The good news is Maryland returns nearly 90 percent of its receptions/corps in offensive coordinator Walt Bell's first year of his up-tempo, spread attack at College Park, Md.
The question remains, can the Terps quarterbacks get this talented and experienced group the ball consistently enough?
Between receiver and tight end, the Terps have plenty returning to move the chains. They range from graduate student Levern Jacobs and his kid brother Taivon Jacobs, to emerging star D.J. Moore, the freshman who snatched 25 balls for 357 yards and 3 touchdowns to rank second on the team only to the elder Jacobs a year ago. The group also includes Maryland's best young tight end to come around in a decade.
Wide-out Levern Jacobs (5-11, 188) paced the Terps modest offense with 35 receptions for 425 yards and 3 scores in 2015, but how many times did quarterbacks sail balls high or in the dirt to him in a season of "what-ifs" for the entire receiving corps?
He remains the top all-around threat for Maryland, with his speed, hands, route-running, and open-field ability. Meanwhile his younger brother, the junior Taivon Jacobs at 5-9,165, after rating third on the team with 21 catches for 264 yards and two touchdowns, is looking to finally emerge as the Terps top home run threat and find the end zone more.
In addition to Moore (5-11, 205), the physical rookie who wasn't afraid to go across the middle, other revelations last season were; the re-emergence of little-used senior Malcolm Culmer (5-11, 185), who was fifth on the team with 15 catches for 221 yards and two scores and finally held onto the ball consistently; and the even bigger re-emergence of barely-ever-seen senior DeAndre Lane (5-7, 175), who came in from the career shadows to snatch nine balls for 152 yards and a big score versus Penn State in Baltimore.
The other promising first-year player was the shifty Jahrvis Davenport (5-9, 193) out of Florida, who burned his shirt and pulled in 11 catches for 154 yards and a score, and proved an elusive threat in the open field.
The only loss from the wide receiving corps was senior Amba Etta-Tawo, who had 20 catches but no scores and was known more for his drops during his career than his keeps. He is transferring down a level, likely closer to his Georgia home, this spring after graduating this winter.
Among the tight ends, the good news is junior Andrew Isaacs (6-2, 240) returns after his devastating knee injury two seasons ago at Syracuse, and he was rewarded a medical redshirt year. He was actually cleared at the end of last season, but the Terps did not rush him back to duty.

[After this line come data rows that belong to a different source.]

(* ===== verification/Retention.v ===== *)
(** * Retention of confirmations

    Models [repositories/pg_delivery_retention.py]: the batched deletion of old
    successful confirmations that nothing points to any more ([References.protected]). *)
From S2P Require Import Prelude PyStr PySort PyTime PyJson Canonical Digests Delivery Evaluator Tickets DeliveryStore References.

(** ** [PgDeliveryConfirmationRetention] *)

Record ConfirmationRetentionReport := {
  rt_cutoff : datetime; rt_candidates : Z; rt_deleted : Z; rt_dry_run : bool }.

(** [ValueError] of the arguments, or of a cutoff before year 1 ([OverflowError]). *)
Inductive retention_error := RetentionValueError | RetentionOverflow.

(** [_CANDIDATES]; the stored times are aware, SQL compares their instants. *)
Definition candidate (db : DB) (cutoff : datetime) (c : ConfirmationRow) : bool :=
  bool_decide (cf_outcome c = OSuccess) && (dt_us (cf_collection_finished_at c) <? dt_us cutoff) &&
  negb (bool_decide (cf_id c ∈ protected db)).

Definition candidates (db : DB) (cutoff : datetime) : list ConfirmationRow :=
  bfilter (candidate db cutoff) (db_confirmations db).

(** [_SELECT]: the oldest first, but for the rows that another transaction has locked. *)
Definition selected (locked : uuid -> bool) (db : DB) (cutoff : datetime) (batch_size : Z) : list uuid :=
  take (Z.to_nat batch_size) (map cf_id
    (sorted_by (fun c => (dt_us (cf_collection_finished_at c), cf_id c))
       (bfilter (fun c => negb (locked (cf_id c))) (candidates db cutoff)))).

Definition with_confirmations (db : DB) (rows : list ConfirmationRow) : DB :=
  {| db_tickets := db_tickets db; db_messages := db_messages db; db_workflows := db_workflows db;
     db_revisions := db_revisions db; db_dependencies := db_dependencies db; db_bindings := db_bindings db;
     db_snapshots := db_snapshots db; db_confirmations := rows;
     db_receipts := db_receipts db; db_events := db_events db; db_brain := db_brain db |}.

(** [_DELETE ... RETURNING id]: the rows that remain, and the number of those removed. *)
Definition delete_confirmations (db : DB) (ids : list uuid) : Z * DB :=
  (lenZ (bfilter (fun c => bool_decide (cf_id c ∈ ids)) (db_confirmations db)),
   with_confirmations db (bfilter (fun c => negb (bool_decide (cf_id c ∈ ids))) (db_confirmations db))).

(** One batch: one transaction, in which the selected rows stay locked. *)
Definition purge_batch (locked : uuid -> bool) (db : DB) (cutoff : datetime) (batch_size : Z) : list uuid * Z * DB :=
  let ids := selected locked db cutoff batch_size in
  let '(removed, db) := delete_confirmations db ids in
  (ids, removed, db).

Section Purge.
(** What other transactions do before each batch, and what they hold during it. *)
Context (others : nat -> DB -> DB) (locked : nat -> uuid -> bool).

(** The [for] loop of [purge]; [n] batches are left, [k] are done. *)
Fixpoint purge_loop (n k : nat) (cutoff : datetime) (batch_size : Z) (candidates deleted : Z) (db : DB) :
    Z * Z * DB :=
  match n with
  | O => (candidates, deleted, db)
  | S n =>
      let '(ids, removed, db) := purge_batch (locked k) (others k db) cutoff batch_size in
      let counts := if bool_decide (ids = []) then (candidates, deleted)
                    else (candidates + lenZ ids, deleted + removed) in
      if lenZ ids <? batch_size then (counts, db)
      else purge_loop n (S k) cutoff batch_size counts.1 counts.2 db
  end.

(** [purge]; [older_than] is a [timedelta] in microseconds, [now] the process's clock. *)
Definition purge (now : datetime) (older_than batch_size max_batches : Z) (dry_run : bool) (db : DB) :
    result retention_error (ConfirmationRetentionReport * DB) :=
  _ ← ensure (7 * us_per_day <=? older_than) RetentionValueError;
  _ ← ensure ((1 <=? batch_size) && (batch_size <=? 50000)) RetentionValueError;
  _ ← ensure (1 <=? max_batches) RetentionValueError;
  let us := dt_us now - older_than in
  _ ← ensure (0 <=? us) RetentionOverflow;
  let cutoff := DateTime us (dt_aware now) in
  if dry_run then
    let db := others 0 db in
    Ok ({| rt_cutoff := cutoff; rt_candidates := lenZ (candidates db cutoff); rt_deleted := 0; rt_dry_run := true |}, db)
  else
    let '(found, deleted, db) := purge_loop (Z.to_nat max_batches) 0 cutoff batch_size 0 0 db in
    Ok ({| rt_cutoff := cutoff; rt_candidates := found; rt_deleted := deleted; rt_dry_run := false |}, db).
End Purge.

(** ** What a batch deletes *)

Lemma first_bfilter {A} (p q : A -> bool) (l : list A) : (forall x, x ∈ l -> p x = true -> q x = true) ->
  first p (bfilter q l) = first p l.
Proof.
  induction l as [|x l IH]; intros H; cbn; [done|].
  destruct (p x) eqn:P; [rewrite (H x) by (done || by left); cbn; by rewrite P|].
  destruct (q x); cbn; [rewrite P|]; apply IH; intros y Hy; apply H; by right.
Qed.

(** Every selected row is a candidate: a success older than the cutoff that nothing names. *)
Lemma selected_candidate locked db cutoff batch id : id ∈ selected locked db cutoff batch ->
  locked id = false /\ exists c, c ∈ candidates db cutoff /\ cf_id c = id.
Proof.
  unfold selected. intros H.
  assert (id ∈ map cf_id (sorted_by (fun c => (dt_us (cf_collection_finished_at c), cf_id c))
     (bfilter (fun c => negb (locked (cf_id c))) (candidates db cutoff)))) as H'
    by (rewrite <- (take_drop (Z.to_nat batch)); apply elem_of_app; by left).
  change (map ?f ?l) with (f <$> l) in H'. apply list_elem_of_fmap in H' as (c & -> & Hc).
  rewrite elem_of_sorted_by, elem_of_bfilter in Hc. destruct Hc as [Hc L]. apply negb_true_iff in L. by eauto.
Qed.

Lemma selected_unprotected locked db cutoff batch id : id ∈ selected locked db cutoff batch -> id ∉ protected db.
Proof.
  intros (_ & c & [_ H]%elem_of_bfilter & <-)%selected_candidate. unfold candidate in H. by b2p.
Qed.

Lemma purge_batch_Ok locked db cutoff batch : exists removed,
  purge_batch locked db cutoff batch = (selected locked db cutoff batch, removed,
    with_confirmations db (bfilter (fun c => negb (bool_decide (cf_id c ∈ selected locked db cutoff batch)))
      (db_confirmations db))).
Proof. by eexists. Qed.

Lemma deleted_refs db (ids : list uuid) : (forall id, id ∈ ids -> id ∉ protected db) -> refs_ok db ->
  refs_ok (with_confirmations db (bfilter (fun c => negb (bool_decide (cf_id c ∈ ids))) (db_confirmations db))).
Proof.
  intros U [A S]. set (db' := with_confirmations _ _).
  assert (forall id, id ∈ protected db -> confirmation_of db' id = confirmation_of db id) as E.
  { intros id Hid. unfold confirmation_of. apply first_bfilter. intros c _ Hc. b2p. subst id.
    apply negb_true_iff, bool_decide_eq_false. intros Hi. by apply (U _ Hi). }
  split; intros id Hid.
  - unfold resolves. rewrite E by (apply elem_of_app; by left). by apply A.
  - destruct (S id Hid) as (c & s & (C & sid & Sn & N)%success_of_inv & O). exists c, s. split; [|done].
    apply (success_of_intro _ _ _ sid); [|done|done]. rewrite E by (apply elem_of_app; by right). done.
Qed.

(** *** A whole purge *)

(** The store without some identifiers. *)
Definition without (ids : list uuid) (db : DB) : DB :=
  with_confirmations db (bfilter (fun c => negb (bool_decide (cf_id c ∈ ids))) (db_confirmations db)).

Lemma without_nil db : without [] db = db.
Proof.
  assert (forall rows : list ConfirmationRow, bfilter (fun c => negb (bool_decide (cf_id c ∈ []))) rows = rows) as E.
  { induction rows as [|c rows IH]; cbn; [done|]. by rewrite IH. }
  unfold without. rewrite E. by destruct db.
Qed.

Lemma without_app ids gone db : without gone (without ids db) = without (ids ++ gone) db.
Proof.
  unfold without, with_confirmations. cbn. f_equal. induction (db_confirmations db) as [|c l IH]; cbn; [done|].
  assert (bool_decide (cf_id c ∈ ids ++ gone) = bool_decide (cf_id c ∈ ids) || bool_decide (cf_id c ∈ gone)) as ->.
  { apply eq_true_iff_eq. rewrite orb_true_iff, !bool_decide_eq_true. apply elem_of_app. }
  destruct (bool_decide (cf_id c ∈ ids)); cbn; [done|]. destruct (bool_decide (cf_id c ∈ gone)); cbn; by rewrite IH.
Qed.

Lemma bfilter_split {A} (p : A -> bool) (l : list A) : lenZ (bfilter p l) = lenZ l - lenZ (bfilter (fun x => negb (p x)) l).
Proof. unfold lenZ. induction l as [|x l IH]; cbn; [done|]. destruct (p x); cbn [negb length]; lia. Qed.

(** Rows with distinct identifiers among [ids] are at most as many. *)
Lemma chosen_length (ids : list uuid) rows : NoDup (map cf_id rows) ->
  lenZ (bfilter (fun c => bool_decide (cf_id c ∈ ids)) rows) <= lenZ ids.
Proof.
  intros N. unfold lenZ. apply Nat2Z.inj_le. rewrite <- (length_map cf_id). apply submseteq_length, NoDup_submseteq.
  - induction rows as [|c rows IH]; cbn; [constructor|]. cbn in N. apply NoDup_cons in N as [Nc N].
    destruct (bool_decide _); [|by apply IH]. cbn. apply NoDup_cons. split; [|by apply IH]. intros H. apply Nc.
    change (map ?f ?l) with (f <$> l) in *. apply list_elem_of_fmap in H as (x & -> & [Hx _]%elem_of_bfilter).
    by apply (list_elem_of_fmap_2 cf_id).
  - intros id H. change (map ?f ?l) with (f <$> l) in H. apply list_elem_of_fmap in H as (x & -> & [_ Hx]%elem_of_bfilter). by b2p.
Qed.

Lemma without_NoDup ids db : NoDup (map cf_id (db_confirmations db)) -> NoDup (map cf_id (db_confirmations (without ids db))).
Proof.
  cbn. induction (db_confirmations db) as [|c l IH]; cbn; [done|]. intros [Nc N]%NoDup_cons.
  destruct (negb _); [|by apply IH]. cbn. apply NoDup_cons. split; [|by apply IH]. intros H. apply Nc.
  change (map ?f ?l) with (f <$> l) in *. apply list_elem_of_fmap in H as (x & -> & [Hx _]%elem_of_bfilter).
  by apply (list_elem_of_fmap_2 cf_id).
Qed.

Lemma purge_loop_spec locked cutoff batch n : 0 <= batch -> forall k found deleted db found' deleted' db',
  purge_loop (fun _ db => db) locked n k cutoff batch found deleted db = (found', deleted', db') ->
  NoDup (map cf_id (db_confirmations db)) -> exists gone, db' = without gone db /\
    (forall c, c ∈ db_confirmations db -> cf_id c ∈ gone -> candidate db cutoff c = true) /\
    deleted' - deleted = lenZ (db_confirmations db) - lenZ (db_confirmations db') /\
    deleted' - deleted <= batch * Z.of_nat n.
Proof.
  intros B. induction n as [|n IH]; intros k found deleted db found' deleted' db' H N; cbn [purge_loop] in H.
  { injection H as _ <- <-. exists []. rewrite without_nil. split_and!; [done|by intros c _ ?%elem_of_nil|lia|lia]. }
  unfold purge_batch, delete_confirmations in H. cbv zeta in H. set (ids := selected _ _ _ _) in H.
  change (with_confirmations db _) with (without ids db) in H.
  assert (forall c, c ∈ db_confirmations db -> cf_id c ∈ ids -> candidate db cutoff c = true) as C.
  { intros c Hc (_ & c' & [Hc' Cc]%elem_of_bfilter & E)%selected_candidate.
    by rewrite <- (NoDup_key cf_id _ c' c N Hc' Hc E). }
  pose proof (chosen_length ids _ N) as Lc. rewrite bfilter_split in Lc, H.
  change (bfilter _ (db_confirmations db)) with (db_confirmations (without ids db)) in Lc, H.
  assert (lenZ ids <= batch) as Lb by (unfold ids, selected, lenZ; rewrite length_take; lia).
  set (removed := lenZ (db_confirmations db) - lenZ (db_confirmations (without ids db))) in *.
  set (counts := if bool_decide (ids = []) then _ else _) in H.
  assert (counts.2 = deleted + removed) as E2.
  { unfold counts. destruct (bool_decide_reflect (ids = [])) as [Ei|]; [|done]. cbn. unfold removed.
    rewrite Ei, without_nil. lia. }
  destruct (lenZ ids <? batch) eqn:S.
  - assert (counts = (found', deleted')) as Ec by congruence. assert (db' = without ids db) as -> by congruence.
    rewrite Ec in E2. cbn in E2. exists ids. split_and!; [done|done|lia|nia].
  - destruct (IH _ _ _ _ _ _ _ H) as (gone & -> & Cg & Ld & Lg); [by apply without_NoDup|].
    exists (ids ++ gone). rewrite <- without_app. split_and!; [done| |lia|nia].
    intros c Hc [Hi|Hg]%elem_of_app; [by apply C|]. destruct (decide (cf_id c ∈ ids)) as [Hi|Hi]; [by apply C|].
    apply (Cg c); [|done]. cbn. apply elem_of_bfilter. split; [done|]. by apply negb_true_iff, bool_decide_eq_false.
Qed.

(** ** Properties *)

(**  A purge deletes nothing that matters: without interference it leaves every table
    but the confirmations alone, what it deletes are successes older than the cutoff that
    no binding, workflow or receipt names, it deletes at most its batches, its report
    counts exactly the rows that went, and a dry run deletes nothing. *)
Theorem purge_deletes_only_stale locked now older batch maximum dry db rep db' :
  purge (fun _ db => db) locked now older batch maximum dry db = Ok (rep, db') ->
  NoDup (map cf_id (db_confirmations db)) ->
  (exists rows, db' = with_confirmations db rows) /\
  (forall c, c ∈ db_confirmations db' -> c ∈ db_confirmations db) /\
  (forall c, c ∈ db_confirmations db -> c ∉ db_confirmations db' -> candidate db (rt_cutoff rep) c = true) /\
  rt_deleted rep = lenZ (db_confirmations db) - lenZ (db_confirmations db') /\
  rt_deleted rep <= batch * maximum /\ dt_us (rt_cutoff rep) <= dt_us now - 7 * us_per_day /\
  (dry = true -> db' = db).
Proof.
  unfold purge. intros (u1 & O%ensure_Ok & H)%bind_Ok_inv N. apply bind_Ok_inv in H as (u2 & S%ensure_Ok & H).
  apply bind_Ok_inv in H as (u3 & M%ensure_Ok & H). apply bind_Ok_inv in H as (u4 & _ & H).
  assert (forall c, c ∈ db_confirmations db -> c ∉ db_confirmations db -> candidate db (rt_cutoff rep) c = true) as T by done.
  destruct dry.
  - injection H as <- <-. cbn. split; [exists (db_confirmations db); by destruct db|]. split_and!; try done; nia.
  - destruct (purge_loop _ _ _ _ _ _ _ _ _) as [[found deleted] db1] eqn:L. injection H as <- <-.
    apply purge_loop_spec in L as (gone & -> & C & Ld & Lg); [|lia|done]. cbn [rt_deleted rt_cutoff dt_us].
    split_and!; try done; [by eexists| |intros c Hc Nc; apply C; [done|]|lia|lia|lia].
    + cbn. by intros c [? _]%elem_of_bfilter.
    + destruct (decide (cf_id c ∈ gone)) as [|Hn]; [done|]. exfalso. apply Nc. cbn. apply elem_of_bfilter.
      split; [done|]. by apply negb_true_iff, bool_decide_eq_false.
Qed.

Isaacs is the Terps biggest, most physical talent at the position, and he has very solid hands and ability after-the-catch. We'll see how the knee, and any after-affects, look starting next week in spring camp. He is a former 4-star signee out of Connecticut.
The leading tight end last season was rookie Avery Edwards (6-4, 234), who burst on the scene with his ability to catch and run. Edwards. a former North Carolina signee who prepped at IMG in Florida, is a big and nimble target not afraid of contact. He had 14 catches for 115 yards and two touchdowns during a season he should have probably doubled those numbers he was running free so much. A big-time athlete, Edwards is a savvy route runner who gets excellent separation and high-peaks the ball. He will likely be a big target in the new offense starting this spring.
The Terps also return junior Derrick Hayward (6-5, 240), who had two catches for 10 yards last season. Hayward remains an intriguing athletic talent, but still needs work on the hands, blocking, and route running to fulfill some of his potential.
Maryland also returns junior Eric Roca (6-3, 230) and sophomore Andrew Gray (6-2, 230), while saying goodbye to career stalwart P.J. Gallo, who graduated and has begun work on Wall Street.
Terps receivers/tight ends only found the end zone 14 times in 2015, a figure that is bound to go up in the new, faster-paced system. But they still need that consistent thrower to spread the ball around to this talented group, which will add in the fall the likes of three-star Under Armour All American Tino Ellis of DeMatha (Hyattsville, Md.); three-star standout D.J. Turner also of DeMatha; and Alabama three-star tight end pickup Noah Barnes.
Overall, the group still needs to get more physical/aggressive as blockers, but young players like Moore give them hope. Meanwhile, there are plenty of after-the-catch threats, led by the Jacobs brothers, who should thrive in the new system.
The other twist could be the use of senior All-American corner/return man Will Likely (5-7, 175) at slot again this season, where last season he snatched five balls when the Terps utilized him late in the season to try and spark the offense. The Terps also brought in preferred walk-on Michael Cornwell (6-2, 215) out of McDonogh (Owings Mills, Md.) last season, a bigger prospect on a mostly smallish unit beyond Moore. But it should be one to put up some good numbers no doubt in Bell's high-octane system.